Tuesday, March 29, 2011
Columbia Hall

Background:  Meningococcal conjugate (MCV4) and polysaccharide (MPSV4) vaccines have been recommended for persons aged 11-18 years or at increased risk of invasive meningococcal disease. Although MCV4 is immunogenic, its clinical efficacy has not been established, and cases in immunized persons are known to occur.

Objectives:  Characterize invasive meningococcal disease in previously-immunized persons.
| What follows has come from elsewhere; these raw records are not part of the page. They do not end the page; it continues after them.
(** The vocabulary of the specification. *)

(** A name is excluded when it is the package marker or ends in the test
    suffix. *)
Definition package_marker (nm : string) : Prop := nm = "__init__.py".
Definition test_suffixed (nm : string) : Prop := Py.endswith "_test.py" nm.
Definition excluded (nm : string) : Prop :=
  package_marker nm ∨ test_suffixed nm.

(** The same, as the two patterns of the program decide it. *)
Definition matches_exclusion (nm : string) : bool :=
  Py.fnmatch "__init__.py" nm || Py.fnmatch "*_test.py" nm.

(** A name the listing pattern selects: not hidden, matching the pattern. *)
Definition matches_listing (nm : string) : bool :=
  negb (ishidden nm) && Py.fnmatch "*.py" nm.

(** "N files of which M match an exclusion pattern": the regular files
    directly in the directory, and those among them with an excluded
    name. *)
Definition file_count (d : list node) : nat :=
  length (filter (λ e, is_file e) d).
Definition excluded_file_count (d : list node) : nat :=
  length (filter (λ e, is_file e && matches_exclusion (node_name e)) d).

(** The entries the listing pattern selects, and those among them with
    an excluded name. *)
Definition listed_count (d : list node) : nat :=
  length (filter (λ e, matches_listing (node_name e)) d).
Definition excluded_listed_count (d : list node) : nat :=
  length (filter (λ e, matches_listing (node_name e)
                       && matches_exclusion (node_name e)) d).

(** The store after one write per key of [keys], in order. *)
Definition store_all (bucket_name : string) (keys : list string)
    (m : gmap (string * string) string) : gmap (string * string) string :=
  foldl (λ m key, <[(bucket_name, key) := key]> m) m keys.

(** Sample inputs: a DAG directory, a staging path and an empty store. *)
Definition sample_dir : list node :=
  [File "etl.py" "from airflow import DAG";
   File "__init__.py" "";
   File "etl_test.py" "import etl";
   File "README.md" "DAGs of the data team";
   Dir "sql" [File "load.sql" "select 1"]].

Definition sample_temp_dir : string := "/tmp/tmpk3v9x0qz".

Definition empty_cloud : cloud :=
  {| objects := ∅; writes := []; requests := 0 |}.

(** Two listing orders: the order of creation and its reverse. *)
#[export] Instance creation_order : ScanOrder :=
  {| scandir := λ d, d; scandir_perm := λ d, reflexivity d |}.

Definition reverse_order : ScanOrder :=
  {| scandir := λ d, rev d; scandir_perm := λ d, Permutation_sym (Permutation_rev d) |}.

End Publisher.

(** ** [e2e_test.py] *)

Module Verifier.
Import Rt.

(** *** The outside world *)

(** A process is started from a shell line ([shell=True]) or from an
    argument vector. *)
Inductive command : Type :=
| Shell (line : string)
| Argv (args : list string).

(** What a finished process leaves: exit status, standard output and
    standard error. *)
Record finished : Type := {
  exit_status : Z;
  out : string;
  err : string
}.

(** [urllib.request.Request]: without [data] the method is [GET]. *)
Record Request : Type := {
  full_url : string;
  headers : list (string * string);
  data : option string
}.

Definition get_method (req : Request) : string :=
  match data req with None => "GET" | Some _ => "POST" end.

(** [datetime.datetime] *)
Record datetime : Type := {
  year : Z; month : Z; day : Z;
  hour : Z; minute : Z; second : Z; microsecond : Z
}.

(** What a run has done so far: the processes started and the requests
    handed to [urlopen], oldest first. *)
Record world : Type := {
  processes : list command;
  requests : list Request
}.

(** *** Library calls *)

(** [subprocess.CompletedProcess]; a stream that was not captured is
    [None]. *)
Record CompletedProcess : Type := {
  returncode : Z;
  stdout : option string;
  stderr : option string
}.

Definition captured (capture : bool) (s : string) : option string :=
  if capture then Some s else None.

(** The names bound at module level by the [import] statements, the two
    assignments and the four [def]s of the file. *)
Definition module_globals : list string :=
  ["backoff"; "datetime"; "os"; "subprocess"; "request"; "uuid"; "pytest";
   "SUFFIX"; "PROJECT";
   "gcloud_cli"; "deployed_service"; "service_url_auth_token";
   "test_end_to_end"].

(** [datetime._DAYS_BEFORE_MONTH], [_is_leap], [_days_before_year],
    [_days_before_month], [_ymd2ord] and [date.weekday] (Monday is 0). *)
Definition _DAYS_BEFORE_MONTH : list Z :=
  [-1; 0; 31; 59; 90; 120; 151; 181; 212; 243; 273; 304; 334]%Z.

Definition _is_leap (y : Z) : bool :=
  ((y mod 4 =? 0) && (negb (y mod 100 =? 0) || (y mod 400 =? 0)))%Z.

Definition _days_before_year (y : Z) : Z :=
  (let y := y - 1 in y * 365 + y / 4 - y / 100 + y / 400)%Z.

Definition _days_before_month (y m : Z) : Z :=
  (nth (Z.to_nat m) _DAYS_BEFORE_MONTH 0
   + if (2 <? m) && _is_leap y then 1 else 0)%Z.

Definition _ymd2ord (y m d : Z) : Z :=
  (_days_before_year y + _days_before_month y m + d)%Z.

Definition weekday (dt : datetime) : Z :=
  ((_ymd2ord (year dt) (month dt) (day dt) + 6) mod 7)%Z.

(** The abbreviated names of the C locale, Monday and January first. *)
Definition day_abbr : list string :=
  ["Mon"; "Tue"; "Wed"; "Thu"; "Fri"; "Sat"; "Sun"].

Definition month_abbr : list string :=
  ["Jan"; "Feb"; "Mar"; "Apr"; "May"; "Jun";
   "Jul"; "Aug"; "Sep"; "Oct"; "Nov"; "Dec"].

Definition digit (n : Z) : ascii := ascii_of_N (48 + Z.to_N n).

(** A number below 100 on two digits. *)
Definition two_digits (n : Z) : string :=
  String (digit (n / 10)) (String (digit (n mod 10)) "").

(** Python [str]: a sequence of code points. *)
Definition str : Type := list N.

Definition str_of (s : string) : str := N_of_ascii <$> String.list_ascii_of_string s.

(** The [LC_TIME] locale of the process: the abbreviated names of the
    days (Monday first) and of the months.  Which locale is in effect is
    decided outside the script, by the environment variables and the
    interpreter's start-up. *)
Record locale : Type := {
  abday : list str;
  abmon : list str
}.

Definition C_locale : locale :=
  {| abday := str_of <$> day_abbr; abmon := str_of <$> month_abbr |}.

(** One [strftime] directive, for the four the test uses: [%a] and [%b]
    take the names of the locale, [%d] and [%H] are numbers on two
    digits; any other character after [%] is kept as it is. *)
Definition directive (l : locale) (c : ascii) (dt : datetime) : str :=
  if Ascii.eqb c "a" then nth (Z.to_nat (weekday dt)) (abday l) []
  else if Ascii.eqb c "b" then nth (Z.to_nat (month dt - 1)) (abmon l) []
  else if Ascii.eqb c "d" then str_of (two_digits (day dt))
  else if Ascii.eqb c "H" then str_of (two_digits (hour dt))
  else str_of (String "%" (String c "")).
Section RegistryFacts.
Variable add_hotkey_error : string -> option string.
Variable float : string -> option Q.

Lemma register_hotkey_run (hotkey : string) (action : Callable) (s : registry) :
  exists t, _register_hotkey add_hotkey_error hotkey action s =
            (Return tt, register_step add_hotkey_error s (hotkey, action), t).
Proof.
  unfold _register_hotkey, register_step, accepted.
  destruct (blank hotkey); simpl; [eexists; reflexivity |].
  unfold try_except, bind, keyboard_add_hotkey.
  destruct (add_hotkey_error hotkey); simpl; eexists; reflexivity.
Qed.

Lemma unregister_hotkey_run (hotkey : string) (s : registry) :
  exists t, _unregister_hotkey hotkey s = (Return tt, unregister_step s hotkey, t).
Proof.
  unfold _unregister_hotkey, unregister_step, try_except, bind, keyboard_remove_hotkey.
  destruct (keyboard_hotkeys s !! hotkey); simpl; eexists; reflexivity.
Qed.

Lemma bind_run {A B : Type} (m : M A) (k : A -> M B) (s s' s'' : registry)
    (a : A) (r : outcome B) (t t' : list effect) :
  m s = (Return a, s', t) -> k a s' = (r, s'', t') -> bind m k s = (r, s'', t ++ t').
Proof. intros E1 E2. unfold bind. now rewrite E1, E2. Qed.

Lemma bind_raise {A B : Type} (m : M A) (k : A -> M B) (s s' : registry)
    (e : exn) (t : list effect) :
  m s = (Raise e, s', t) -> bind m k s = (Raise e, s', t).
Proof. intros E. unfold bind. now rewrite E. Qed.

(** A loop whose body always returns. *)
Lemma for_each_run {A : Type} (body : A -> M unit) (step : registry -> A -> registry) :
  (forall x s, exists t, body x s = (Return tt, step s x, t)) ->
  forall l s, exists t, for_each l body s = (Return tt, fold_left step l s, t).
Proof.
  intros Hbody. induction l as [| x l IH]; intros s; simpl; [eexists; reflexivity |].
  unfold bind. destruct (Hbody x s) as [t ->].
  destruct (IH (step s x)) as [t' ->]. eexists; reflexivity.
Qed.

Lemma unregister_all_run (s : registry) :
  exists t, _unregister_all_hotkeys s =
            (Return tt, fold_left unregister_step (map_to_list (hotkeys s)).*1 s, t).
Proof.
  unfold _unregister_all_hotkeys, bind, hotkeys_keys.
  destruct (for_each_run _unregister_hotkey unregister_step unregister_hotkey_run
              (map_to_list (hotkeys s)).*1 s) as [t ->].
  eexists; reflexivity.
Qed.

(** The loop over the rows of the tree stops at the first percentage that
    [float] refuses. *)
Lemma custom_loop_run (rows : list (string * string)) :
  forall s, exists t,
    for_each rows (fun '(percentage, hotkey) =>
      p <- py_float float percentage ;;
      let resize_action := _create_resize_function p in
      _register_hotkey add_hotkey_error hotkey resize_action) s
    = (match (custom_bindings float rows).2 with
       | None => Return tt
       | Some percentage =>
           Raise (ValueError ("could not convert string to float: '" +:+ percentage +:+ "'"))
       end,
       fold_left (register_step add_hotkey_error) (custom_bindings float rows).1 s, t).
Proof.
  induction rows as [| [percentage hotkey] rows IH]; intros s.
  - eexists. reflexivity.
  - cbn [for_each custom_bindings]. unfold bind at 1 2. unfold py_float at 1.
    destruct (float percentage) as [p |].
    + unfold ret at 1. cbn beta iota.
      destruct (register_hotkey_run hotkey (_create_resize_function p) s) as [t ->].
      destruct (IH (register_step add_hotkey_error s (hotkey, _create_resize_function p)))
        as (t' & E).
      cbv zeta in E |- *. rewrite E. clear E.
      destruct (custom_bindings float rows) as [l [refused |]]; cbn [fst snd fold_left];
        eexists; reflexivity.
    + unfold raise at 1. cbn beta iota. eexists. reflexivity.
Qed.

Lemma register_hotkeys_run (w : widgets) (s : registry) :
  exists t,
    _register_hotkeys add_hotkey_error float w s =
      (rebuild_outcome float w,
       fold_left (register_step add_hotkey_error) (planned float w)
         (fold_left unregister_step (map_to_list (hotkeys s)).*1 s), t).
Proof.
  unfold _register_hotkeys, planned, rebuild_outcome. rewrite !fold_left_app.
  destruct (unregister_all_run s) as [t0 E0].
  set (s0 := fold_left unregister_step _ s) in *.
  destruct (for_each_run
              (fun '(key, action) =>
                 let hotkey := entry_get w key in
                 _register_hotkey add_hotkey_error hotkey action)
              (fun s '(key, action) =>
                 register_step add_hotkey_error s (entry_get w key, action))
              ltac:(intros [key action] s'; apply register_hotkey_run)
              actions s0) as [t1 E1].
  change (fold_left _ actions s0)
    with (fold_left (register_step add_hotkey_error)
            (map (fun '(key, action) => (entry_get w key, action)) actions) s0) in E1.
  set (s1 := fold_left (register_step add_hotkey_error) (map _ actions) s0) in *.
  destruct (custom_loop_run (tree w) s1) as (t2 & E2).
  set (s2 := fold_left (register_step add_hotkey_error) _ s1) in *.
  destruct (custom_bindings float (tree w)).2 as [percentage |].
  - cbn [fold_left]. eexists.
    eapply bind_run; [exact E0 |].
    eapply bind_run; [exact E1 |].
    eapply bind_raise. exact E2.
  - cbn [fold_left].
    destruct (register_hotkey_run "ctrl+shift+h" start_minimize_sequence s2) as [t3 E3].
    destruct (register_hotkey_run "ctrl+shift+m" complete_minimize_sequence
                (register_step add_hotkey_error s2
                   ("ctrl+shift+h", start_minimize_sequence))) as [t4 E4].
    eexists.
    eapply bind_run; [exact E0 |].
    eapply bind_run; [exact E1 |].
    eapply bind_run; [exact E2 |].
    eapply bind_run; [exact E3 | exact E4].
Qed.
End RegistryFacts.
Methods:  We reviewed reported invasive meningococcal disease that occurred from 2006 -- 2010 in California residents who had received at least one dose of meningococcal vaccine.

Results:  Of 718 total cases, 24 occurred in previously-vaccinated persons; 9 had a vaccine-preventable serogroup: Y (5), C (3), W-135 (1).  The remaining 15 were of serogroup B (11), ungroupable (3) or unknown (1).  The serogroup distribution was not statistically different between immunized and non-immunized cases of the same age.  Of the patients infected with a vaccine-preventable serogroup, 5 had received MCV4, 2 had received MPSV4, and 2 vaccine types were unknown.  All 5 MCV4 recipients were previously healthy males whose median age was 19 years (18-21 years); 3 were military recruits, 2 were college students.  The median time from immunization to disease onset was 151 days (9 days-3 years).  Four had nonfatal serogroup Y infections, 3 with meningococcemia and/or meningitis (3) or septic arthritis (1).  A fatal case had serogroup C meningococcemia and meningitis.  The two MPSV4 recipients had serogroup C (1) or Y (1) infections.

Conclusions:  Although rare, breakthrough cases of invasive meningococcal disease occur after immunization of healthy individuals.  MCV4 failures occurred most often with serogroup Y, the least immunogenic serogroup of MCV4 for adolescents and adults.  Because of concerns about waning immunity, ACIP recently recommended an additional booster dose of MCV4. This report provides the largest population-based review of breakthrough meningococcal disease.